The UK government has been accused of”a flagrant abuse of public money”. for handing out US$ 20 billion in cheap loans, with limited conditions attached, to fifty-three well-known firms that some may think should not have benefitted from the government’s largesse. They included US$ 1.2 billion to BASF, a German chemicals giant, US$ 2.4 billion to BA, US$ 720 million to each of Ryanair and EasyJet and US$ 360 to Hungary’s Wizz Air; other beneficiaries included M&S, Asos, John Lewis, Tottenham Hotspur and Nissan. The Bank of England’s Corporate Covid Financing Facility was set up, with the intention to assist companies, having a major impact on the economy, get through the crisis, whilst protecting thousands of jobs. It is noted that BASF only employs 850 in the UK and that BA, EasyJet and Ryanair have recently announced redundancies numbering 12k, 4.5k and 3k respectively.
Latest UK figures, as at 07 June, indicate there are 8.9 million workers covered by the government’s furlough scheme, equivalent to 25% of the country’s workforce, and costing the government to date US$ 25.5 billion. The Self-Employed Income Support Scheme, for self-employed workers, has had 2.6 million claims, costing US$ 9.0 billion, that is paid out every three months amounting to 80% of previous average profits. By October, the Office for Budget Responsibility estimates that it will have cost the government nearly US$ 150 billion – money that would not have been spent if Covid-19 had not arrived; this will equate to 15.2% of the UK economy.

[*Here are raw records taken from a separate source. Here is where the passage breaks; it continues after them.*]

(* ===== verification/Grants.v ===== *)
(** * crates/compat-config/src/model.rs and credential_policy.rs

    Credential grants, the accounts that hold them, and the lifecycle policy:
    authorization windows with clock-skew grace, revocation, renewal, the
    overlap policy on a grant set, and the legacy fallback that synthesizes a
    grant from an account.

    Timestamps are [i64]: the additions and subtractions the code leaves
    unchecked wrap. *)

From S2P Require Import Prelude Strs Authorization Credentials.
From Stdlib Require Import Ascii.

Module Grants.
Import Creds.

(** ** Policy constants *)

Definition NATIVE_LEASE_SECS : Z := 30 * 60.
Definition NATIVE_RENEW_LEAD_SECS : Z := NATIVE_LEASE_SECS / 2.
Definition COMPAT_LIFETIME_SECS : Z := 7 * 24 * 60 * 60.
Definition COMPAT_MIN_LIFETIME_SECS : Z := 6 * 60 * 60.
Definition COMPAT_MAX_LIFETIME_SECS : Z := 30 * 24 * 60 * 60.
Definition MAX_OVERLAP_SECS : Z := 60 * 60.
Definition MAX_LIVE_GRANTS_PER_CLASS : Z := 2.
Definition VALID_FROM_SKEW_GRACE_SECS : Z := 30.

(** ** CredentialGrant *)

Record CredentialGrant := {
  principal_id : string;
  class : CredentialClass;
  vless_uuid : string;
  hysteria2_password : string;
  valid_from : Z;
  valid_until : Z;
  revoked_at : option Z;
  generation : Z }.

#[global] Instance CredentialGrant_eq_dec : EqDecision CredentialGrant.
Proof. solve_decision. Defined.

Inductive grant_error :=
| BadPrincipal (e : cred_error)
| BadUuid (principal : string)
| EmptyPassword (principal : string)
| EmptyWindow (principal : string)
| NonPositiveWindow (principal : string)
| RevokedBeforeStart (principal : string)
| RenewRevoked (principal : string)
| RenewExpired (principal : string)
| RenewShortens (principal : string)
| OverlapTooLong (a b : string)
| TooManyLive (class : CredentialClass) (at_ : Z).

As expected, Brexit negotiations are moving at a snail’s pace, to the point that the basic structure of what needs to be done has yet to be completed, with every possibility that the UK will finally leave the EU without an agreement. However, it seems that discussions are going well with other countries, such as the US and Japan, and there are hopes that several free trade deals will be on the table this year. Current figures show that trade with Japan topped US$ 38 billion, with 9.5k UK companies exporting to Japan. If negotiations are successful, it is hoped that it will make it easier for the UK to join the eleven-country Comprehensive and Progressive Agreement for Trans-Pacific Partnership (CPTPP), which would boost its total trade access in the Asia-Pacific region.
Tomorrow Boris Johnson is to meet the presidents of the EU institutions and will repeat that the UK will not request a Brexit extension after 31 December, despite the end of June deadline to agree to a further delay of up to two years. No agreement would result in both sides having to trade on less lucrative WTO terms, which would include tariffs. In 2017, Michel Barnier, the chief EU negotiator, famously posted his schematic diagram known as the “Barnier staircase”, indicating that if Brexit went ahead “Britain would be treated like any other third country with no special favours”. He indicated that the UK would have to make do with a plain FTA (free trade agreement), similar to previous EU agreements with Canada and South Korea. Then the French diplomat held all the aces in the pack and was dealing to a weak and vacillating UK prime minister, who had previously voiced her Remain preference. Now the EU negotiator has ruled out the possibility of an FTA and seems to be dealing with a weak hand. Barnier’s staircase may well become Johnson’s Staircase To Heaven.